| What this task involves |
Only one stretch of the listing below is wanted. Give it again exactly, from the line with "others : list S;" through the line with "(** The error".

| Dataset content |
(* ===== verification/CompositeStore.v ===== *)
(** * The composite event store
    (internal/store: composite/composite.go, the error type of integrity_wrapper.go)

    One allocator stamps every event with a sequence number and a generation, and the
    stamped event goes to the primary store and to every other sink. Appends run side by
    side under the read side of a lock; rotating the generation takes the write side. The
    sinks are an interface, of which the watchtower store is one implementation. *)

From S2P Require Import Prelude AuditChain WalFrame WalFs Wal WalReader.
From S2P Require Import WtpBatch WtpAck WtpSession WtpCanonical WtpStore WtpStoreProps WtpRestart.
Open Scope Z_scope.

(** ** Errors *)

(** An error of a sink: one that wraps nothing, one that wraps another, or a
    [FatalIntegrityError]. *)
Inductive GoErr :=
| ErrPlain (msg : string)
| ErrWraps (msg : string) (inner : GoErr)
| ErrAlloc (e : Alloc.AllocError)
| ErrWatchtower (e : StoreErr)
| FatalIntegrityError (Op : string) (Err : GoErr).

(** [errors.As(err, &fatal)]: the first [FatalIntegrityError] of the chain. *)
Fixpoint as_fatal (e : GoErr) : option GoErr :=
  match e with
  | FatalIntegrityError _ _ => Some e
  | ErrWraps _ inner => as_fatal inner
  | _ => None
  end.

(** ** Sinks *)

(** [store.EventStore], the part that AppendEvent and Close use. *)
Class EventStore (Rest S : Type) := {
  sink_AppendEvent : Event Rest → S → option GoErr * S;
  sink_Close : S → option GoErr * S;
}.

Section composite.
Context {Rest S : Type} `{!EventStore Rest S}.

Record CompositeStore := mkComposite {
  primary : option S;
  others : list S;
  allocator : Alloc.SequenceAllocator;
  onAppendError : bool; (** a hook is installed *)
}.

Definition composite_New (primary : option S) (others : list S) : CompositeStore :=
  mkComposite primary others Alloc.NewSequenceAllocator false.

Definition SetAppendErrorHook (hook : bool) (s : CompositeStore) : CompositeStore :=
  mkComposite (primary s) (others s) (allocator s) hook.

Definition set_sinks (p : option S) (os : list S) (s : CompositeStore) : CompositeStore :=
  mkComposite p os (allocator s) (onAppendError s).
Definition set_allocator (a : Alloc.SequenceAllocator) (s : CompositeStore) : CompositeStore :=
  mkComposite (primary s) (others s) a (onAppendError s).

(** ** Appending *)

Definition stampForSink (ch : ChainState) (ev : Event Rest) : Event Rest :=
  mkEvent (Some ch) (ev_Timestamp ev) (ev_Rest ev).

(** [firstErr] and [hookErr] after a sink answered. *)
Definition note_error (err : option GoErr) (acc : option GoErr * option GoErr) : option GoErr * option GoErr :=
  match err with
  | None => acc
  | Some e =>
      let firstErr := match acc.1 with None => Some e | f => f end in
      let hookErr := match acc.2 with None => Some e | h => h end in
      (firstErr, match as_fatal e with Some f => Some f | None => hookErr end)
  end.

Fixpoint fan_out (ev : Event Rest) (sinks : list S) (acc : option GoErr * option GoErr) : (option GoErr * option GoErr) * list S :=
  match sinks with
  | [] => (acc, [])
  | o :: sinks =>
      let '(err, o) := sink_AppendEvent ev o in
      let '(acc, sinks) := fan_out ev sinks (note_error err acc) in
      (acc, o :: sinks)
  end.

(** The error returned, the errors given to the hook, and the store. *)
Definition composite_AppendEvent (ev : Event Rest) (s : CompositeStore) : (option GoErr * list GoErr) * CompositeStore :=
  match Alloc.Next (allocator s) with
  | (Err e, a) =>
      let fatalErr := FatalIntegrityError "audit sequence allocate" (ErrAlloc e) in
      ((Some fatalErr, if onAppendError s then [fatalErr] else []), set_allocator a s)
  | (Ok (seq, gen), a) =>
      let stamped := stampForSink (mkStamp seq gen) ev in
      let '(acc, p) :=
        match primary s with
        | None => ((None, None), None)
        | Some p => let '(err, p) := sink_AppendEvent stamped p in (note_error err (None, None), Some p)
        end in
      let '((firstErr, hookErr), os) := fan_out stamped (others s) acc in
      ((firstErr, match hookErr with Some h => if onAppendError s then [h] else [] | None => [] end),
       set_sinks p os (set_allocator a s))
  end.

(** ** The allocator's operations, and Close *)

Definition composite_NextGeneration (s : CompositeStore) : Result Alloc.AllocError Z * CompositeStore :=
  let '(r, a) := Alloc.NextGeneration (allocator s) in (r, set_allocator a s).

Definition composite_State (s : CompositeStore) : Alloc.AllocatorState := Alloc.State (allocator s).

Definition composite_Restore (st : Alloc.AllocatorState) (s : CompositeStore) : Result Alloc.AllocError unit * CompositeStore :=
  let '(r, a) := Alloc.Restore st (allocator s) in (r, set_allocator a s).

Fixpoint close_all (sinks : list S) (firstErr : option GoErr) : option GoErr * list S :=
  match sinks with
  | [] => (firstErr, [])
  | o :: sinks =>
      let '(err, o) := sink_Close o in
      let '(firstErr, sinks) := close_all sinks (match firstErr with None => err | f => f end) in
      (firstErr, o :: sinks)
  end.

| Result of this task |
  others : list S;
  allocator : Alloc.SequenceAllocator;
  onAppendError : bool; (** a hook is installed *)
}.

Definition composite_New (primary : option S) (others : list S) : CompositeStore :=
  mkComposite primary others Alloc.NewSequenceAllocator false.

Definition SetAppendErrorHook (hook : bool) (s : CompositeStore) : CompositeStore :=
  mkComposite (primary s) (others s) (allocator s) hook.

Definition set_sinks (p : option S) (os : list S) (s : CompositeStore) : CompositeStore :=
  mkComposite p os (allocator s) (onAppendError s).
Definition set_allocator (a : Alloc.SequenceAllocator) (s : CompositeStore) : CompositeStore :=
  mkComposite (primary s) (others s) a (onAppendError s).

(** ** Appending *)

Definition stampForSink (ch : ChainState) (ev : Event Rest) : Event Rest :=
  mkEvent (Some ch) (ev_Timestamp ev) (ev_Rest ev).

(** [firstErr] and [hookErr] after a sink answered. *)
Definition note_error (err : option GoErr) (acc : option GoErr * option GoErr) : option GoErr * option GoErr :=
  match err with
  | None => acc
  | Some e =>
      let firstErr := match acc.1 with None => Some e | f => f end in
      let hookErr := match acc.2 with None => Some e | h => h end in
      (firstErr, match as_fatal e with Some f => Some f | None => hookErr end)
  end.

Fixpoint fan_out (ev : Event Rest) (sinks : list S) (acc : option GoErr * option GoErr) : (option GoErr * option GoErr) * list S :=
  match sinks with
  | [] => (acc, [])
  | o :: sinks =>
      let '(err, o) := sink_AppendEvent ev o in
      let '(acc, sinks) := fan_out ev sinks (note_error err acc) in
      (acc, o :: sinks)
  end.

(** The error returned, the errors given to the hook, and the store. *)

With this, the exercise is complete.